The arrival of the pandemic and the state of alarm in March 2020 has produced a mixed effect in terms of housing prices. And the greatest impact has been seen in the rental market. According to data from the real estate website Idealista, the average rent in Spain as a whole stood at the end of February at 10.8 euros/m2, which reflects a drop in prices in monthly, quarterly and annual terms. In the last 12 months, rents have fallen by 2%, while the supply of apartments for rent has soared, even multiplying in some areas of the country.
When it comes to improving the rental market, the parties in the government coalition, PSOE-Unidas Podemos, have very different conceptions. Through the future Housing Law, the approval of which has already suffered several delays, they intend to include mechanisms to help control rental prices on an ad hoc basis and in the most stressed areas. With these premises, Pablo Iglesias’ party is demanding the establishment of limits on rental market prices, similar to those applied in Catalonia since last September, and in which not all leases are affected. Nor does the price cap apply to the entire Catalan territory.

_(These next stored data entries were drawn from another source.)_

(* ------------------------------------------------------------------ *)
(** ** Request dispatcher: the API branches of [do_POST], and the mailbox *)

(** A handler works on its connection and on the world. *)
Definition on_world {A} (m : M world A) : M (conn * world) A :=
  fun s =>
    let (r, w') := m (snd s) in (r, (fst s, w')).

Definition send (o : out) : M (conn * world) unit :=
  fun s => (Ok tt, (emit o (fst s), snd s)).

(** [self.send_error(code, message)] in a handler *)
Definition send_error (code : Z) (message : string) : M (conn * world) unit :=
  fun s =>
    match send_error_on code message (fst s) with
    | Raise e => (Raise e, s)
    | Ok c => (Ok tt, (c, snd s))
    end.

(** [self.wfile.write(data)] *)
Definition wfile_write_h (data : list Byte.byte) : M (conn * world) unit :=
  fun s =>
    match wfile_write data (fst s) with
    | Ok c' => (Ok tt, (c', snd s))
    | Raise e => (Raise e, s)
    end.

Definition mailbox_to_mobile : string := "text_message.json".
Definition mailbox_to_server : string := "mobile_text_message.json".

Section Api.
Import PyStr.

(** [os.getcwd()], the global [shared_dirs], [str(e)], [json.dumps] and
    [json.load], [time.time()] and [get_local_ip()] *)
Variable cwd : string.
Variable shared_dirs : list string.
Variable str_exn : exn -> string.
Variable json_dumps : json -> string.
Variable json_loads : string -> exc json.
Variable now : json.
Variable local_ip : string.

(** [send_response(code)], the JSON content type, [end_headers()] and
    the body *)
Definition reply_json (code : Z) (body : json) : M (conn * world) unit :=
  send (SendResponse code) ;;
  send (SendHeader "Content-type" "application/json") ;;
  send EndHeaders ;;
  wfile_write_h (list_byte_of_string (json_dumps body)).

Definition success : json := JObj [("status", JStr "success")].
Lemma guard_redirect_lands_witness :
  exists allowed,
    In ("/report", allowed) App.protected_routes
    /\ ProtectedRoute Sample.platform (auth Sample.logged_in) allowed
       = Children.
Proof.
  destruct (guard_redirect_lands Sample.platform (auth Sample.logged_in)
              ["ADMIN"] "/report" eq_refl) as [E|H].
  - discriminate E.
  - exact H.
Defined.

Lemma ProtectedRoute_crashes_iff_witness :
  ProtectedRoute Sample.platform (Fixtures.session_of (VNum 5)) ["ADMIN"]
  = Crashed.
Proof.
  apply (ProtectedRoute_crashes_iff Sample.platform).
  repeat split; discriminate.
Defined.

Lemma ProtectedRoute_children_iff_witness :
  ProtectedRoute Sample.platform (Fixtures.session_of (VStr "admin"))
    ["MONITOR"; "ADMIN"] = Children.
Proof.
  apply (ProtectedRoute_children_iff Sample.platform).
  repeat split. right. exists "admin". split; [reflexivity|].
  cbn. auto.
Defined.


Lemma desktop_links_admitted_witness :
  Navbar.desktop_links Sample.platform (Fixtures.session_of (VStr "admin"))
  = Some ["/admin/facilities"; "/admin/users"; "/dashboard"]
  /\ exists allowed,
       In ("/admin/users", allowed) App.protected_routes
       /\ ProtectedRoute Sample.platform
            (Fixtures.session_of (VStr "admin")) allowed = Children.
Proof.
  split; [reflexivity|].
  apply (desktop_links_admitted Sample.platform
           (Fixtures.session_of (VStr "admin"))
           ["/admin/facilities"; "/admin/users"; "/dashboard"]);
    try reflexivity.
  cbn. auto.
Defined.

Lemma mobile_links_among_desktop_witness :
  In "/dashboard" (Navbar.mobile_links (Fixtures.session_of (VStr "MONITOR")))
  /\ exists links,
       Navbar.desktop_links Sample.platform
         (Fixtures.session_of (VStr "MONITOR")) = Some links
       /\ In "/dashboard" links.
Proof.
  assert (Hin : In "/dashboard"
                  (Navbar.mobile_links (Fixtures.session_of (VStr "MONITOR"))))
    by (cbn; auto).
  split; [exact Hin|].
  apply (mobile_links_among_desktop Sample.platform _ _
           eq_refl eq_refl eq_refl Hin).
Defined.

(** A role in lower case has the links of the desktop bar and none in
    the mobile bar. *)
Example mobile_links_lower_case :
  Navbar.mobile_links (Fixtures.session_of (VStr "admin")) = []
  /\ Navbar.desktop_links Sample.platform
       (Fixtures.session_of (VStr "admin"))
     = Some ["/admin/facilities"; "/admin/users"; "/dashboard"].
Proof. split; reflexivity. Qed.

Lemma handleLogout_ends_session_witness :
  loading (auth Sample.logged_in) = false
  /\ ProtectedRoute Sample.platform
       (auth (fst (Navbar.handleLogout Sample.logged_in [])))
       ["REPORTER"; "ADMIN"] = Navigate "/login".
Proof.
  split; [reflexivity|].
  destruct (handleLogout_ends_session Sample.platform Sample.logged_in []
              ∅ ["REPORTER"; "ADMIN"]) as (_ & _ & _ & _ & H).
  apply H. reflexivity.
Defined.

(** ** Login page: which forms are sent, and what a submission does *)

Local Open Scope char_scope.

Lemma dot_tail_spec (l : list ascii) :
  Login.dot_tail l = true
  <-> exists w e rest,
        l = (w ++ "." :: e :: rest)%list /\ Forall LoginPattern.visible w /\ LoginPattern.visible e.
Proof.
  split.
  - induction l as [|c l IH]; [discriminate|]. cbn [Login.dot_tail].
    intros H. apply orb_true_iff in H as [H|H].
    + apply andb_true_iff in H as [Hc Hs]. apply Ascii.eqb_eq in Hc as ->.
      destruct l as [|e rest]; [discriminate|]. cbn in Hs.
      exists [], e, rest. repeat split; [constructor|].
      now apply negb_true_iff in Hs.
    + apply andb_true_iff in H as [Hc Ht]. apply negb_true_iff in Hc.
      destruct (IH Ht) as (w & e & rest & -> & Hw & He).
      exists (c :: w), e, rest. repeat split; [now constructor|exact He].
  - intros (w & e & rest & -> & Hw & He).
    induction Hw as [|c w Hc Hw IH]; cbn [app Login.dot_tail].
    + cbn. unfold LoginPattern.visible in He. now rewrite He.
    + unfold LoginPattern.visible in Hc. rewrite Hc, IH. cbn. apply orb_true_r.
Qed.

Lemma domain_part_spec (l : list ascii) :
  Login.domain_part l = true
  <-> exists d w e rest,
        l = (d :: w ++ "." :: e :: rest)%list
        /\ LoginPattern.visible d /\ Forall LoginPattern.visible w /\ LoginPattern.visible e.
Proof.
  unfold Login.domain_part. split.
  - destruct l as [|d l]; [discriminate|]. intros H.
    apply andb_true_iff in H as [Hd Ht]. apply negb_true_iff in Hd.
    apply dot_tail_spec in Ht as (w & e & rest & -> & Hw & He).
    now exists d, w, e, rest.
  - intros (d & w & e & rest & -> & Hd & Hw & He).
    unfold LoginPattern.visible in Hd. rewrite Hd. cbn.
    apply dot_tail_spec. now exists w, e, rest.
Qed.

Lemma search_at_spec (l : list ascii) (prev : bool) :
  Login.search_at prev l = true
  <-> (prev = true
       /\ exists rest, l = "@" :: rest /\ Login.domain_part rest = true)
      \/ (exists l1 c rest,
            l = (l1 ++ c :: "@" :: rest)%list /\ LoginPattern.visible c
            /\ Login.domain_part rest = true).
Proof.
  revert prev. induction l as [|x l IH]; intros prev.
  - cbn. split; [discriminate|].
    intros [(_ & rest & H & _)|(l1 & c & rest & H & _)];
      [discriminate|now destruct l1].
  - cbn [Login.search_at]. rewrite orb_true_iff, IH. split.
    + intros [H|[(Hx & rest & -> & Hd)|(l1 & c & rest & -> & Hc & Hd)]].
      * apply andb_true_iff in H as [H Hd].
        apply andb_true_iff in H as [Hp Hx].
        apply Ascii.eqb_eq in Hx as ->. left. split; [exact Hp|].
        now exists l.
      * right. exists [], x, rest. repeat split; [|exact Hd].
        now apply negb_true_iff in Hx.
      * right. now exists (x :: l1), c, rest.
    + intros [(-> & rest & E & Hd)|(l1 & c & rest & E & Hc & Hd)].
      * injection E as -> ->. left. cbn. exact Hd.
      * right. destruct l1 as [|y l1]; cbn in E; injection E as -> ->.
        -- left. split; [now apply negb_true_iff|]. now exists rest.
        -- right. now exists l1, c, rest.
Qed.
(** * linear-mcp: the Linear GraphQL client, embedded in Rocq

    A shallow embedding of package [linear]: the transport
    ([ExecuteGraphQL]), the defensive accessors ([safeGetString],
    [safeGetInt], [safeGetFloat64]) and the per-operation functions that
    build a request and walk the decoded response tree.

    Go values of type [interface{}] are an inductive [value]; Go maps
    [map[string]interface{}] are [gmap string value]; a Go result pair
    [(T, error)] is a pair of options, since both components may be
    non-nil at once.  The HTTP peer is a function of the requests seen so
    far, and every operation threads the log of requests put on the wire. *)

From Stdlib Require Import ZArith String Ascii List Bool Lia.
From Stdlib Require Import Floats.SpecFloat.
From stdpp Require Import base option list gmap strings pretty.

Set Warnings "-register-all".
Local Open Scope string_scope.
Local Open Scope Z_scope.

(** ** Dynamic values *)

(** [float64]: IEEE 754 binary64, as the Standard Library's specification
    floats with precision 53 and maximal exponent 1024. *)
Definition float64 : Type := spec_float.

(** What an [interface{}] holds in this program: the shapes produced by
    [encoding/json] into [interface{}] (nil, bool, float64, string,
    []interface{}, map[string]interface{}) and the two further types the
    client itself stores in request variables (int, []string). *)
Inductive value : Type :=
| VNil
| VBool (b : bool)
| VInt (n : Z)
| VFloat (f : float64)
| VString (s : string)
| VStrings (l : list string)
| VList (l : list value)
| VMap (m : gmap string value).

(** [m[key]] on a Go map: the zero value (a nil interface) when absent. *)
Definition index (m : gmap string value) (key : string) : value :=
  default VNil (m !! key).

(** Checked type assertions [v, ok := x.(T)]. *)
Definition as_map (v : value) : option (gmap string value) :=
  match v with VMap m => Some m | _ => None end.

Definition as_list (v : value) : option (list value) :=
  match v with VList l => Some l | _ => None end.

Definition as_bool (v : value) : option bool :=
  match v with VBool b => Some b | _ => None end.

Definition as_string (v : value) : option string :=
  match v with VString s => Some s | _ => None end.

(** ** Numeric conversions *)

Definition min_int : Z := - 2 ^ 63.
Definition max_int : Z := 2 ^ 63 - 1.

(** [int(v)] for a float64 [v]: truncation toward zero.  Outside the range
    of int (and for NaN and the infinities) Go leaves the result to the
    implementation; amd64 yields the minimal int. *)
Definition int_of_float64 (f : float64) : Z :=
  match f with
  | S754_zero _ => 0
  | S754_finite s m e =>
      let mag := if 0 <=? e then Z.pos m * 2 ^ e else Z.pos m / 2 ^ (- e) in
      let n := if s then - mag else mag in
      if (min_int <=? n) && (n <=? max_int) then n else min_int
  | S754_infinity _ | S754_nan => min_int
  end.

(** [float64(v)] for an int [v]: rounding to the nearest binary64. *)
Definition float64_of_int (n : Z) : float64 :=
  binary_normalize 53 1024 n 0 false.

Definition float64_zero : float64 := S754_zero false.

(** ** Helper functions for safely extracting values from maps *)

Definition safeGetString (m : gmap string value) (key : string) : string :=
  match m !! key with
  | Some (VString strVal) => strVal
  | _ => ""
  end.

Definition safeGetInt (m : gmap string value) (key : string) : Z :=
  match m !! key with
  | Some (VInt v) => v
  | Some (VFloat v) => int_of_float64 v
  | _ => 0
  end.

Definition safeGetFloat64 (m : gmap string value) (key : string) : float64 :=
  match m !! key with
  | Some (VFloat v) => v
  | Some (VInt v) => float64_of_int v
  | _ => float64_zero
  end.

(** ** Domain records *)

Record WorkflowState : Type := mkWorkflowState {
  WorkflowState_ID : string;
  WorkflowState_Name : string
}.

Record User : Type := mkUser {
  User_ID : string;
  User_Name : string;
  User_Email : string
}.

Record Team : Type := mkTeam {
  Team_ID : string;
  Team_Name : string;
  Team_Key : string
}.

Record ProjectStatus : Type := mkProjectStatus {
  ProjectStatus_ID : string;
  ProjectStatus_Name : string
}.

Record TeamProject : Type := mkTeamProject {
  TeamProject_ID : string;
  TeamProject_Name : string;
  TeamProject_SlugID : string;
  TeamProject_Status : option ProjectStatus
}.

(** Pointers are options; a slice is an option of a list, [None] being the
    nil slice that a struct literal leaves behind for an unset field. *)
Inductive Issue : Type := mkIssue {
  Issue_ID : string;
  Issue_Identifier : string;
  Issue_Title : string;
  Issue_Description : string;
  Issue_State : option WorkflowState;
  Issue_Assignee : option User;
  Issue_Project : option Project;
  Issue_Parent : option Issue;
  Issue_Children : option (list Issue);
  Issue_Priority : Z;
  Issue_CreatedAt : string;
  Issue_UpdatedAt : string;
  Issue_URL : string;
  Issue_BranchName : string
}
with Project : Type := mkProject {
  Project_ID : string;
  Project_Name : string;
  Project_Description : string;
  Project_Icon : string;
  Project_Color : string;
  Project_State : string;
  Project_Status : option ProjectStatus;
  Project_Lead : option User;
  Project_Teams : option (list Team);
  Project_Issues : option (list Issue);
  Project_CreatedAt : string;
  Project_UpdatedAt : string;
  Project_StartedAt : string;
  Project_TargetDate : string;
  Project_SortOrder : float64;
  Project_URL : string
}.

However, the socialist part of the government has confirmed that they prefers to fiscally stimulate those owners who rent below the prices set by reference indexes. For example, that published by the Ministry of Transport, Mobility and Urban Agenda.
In Berlin, the rent regulation introduced by the German federal government (‘Mietpreisbremse’) seems to have managed to curb the rise in prices in the capital. But it hasnot reduced the supply of rents or investment in new construction, according to the conclusions of the evaluation carried out by the German Institute for Economic Research (DIW Berlin).
In Spain, most of the rental properties belong to private individuals, many of whom have placed their investments and savings in the real estate market. Taking this into account, for many experts in the real estate sector the solution, although difficult, is that the Spanish public administrations decide to make a non-refundable investment in public housing, which in no way forms part of the real estate market, nor is it incorporated there at a later stage.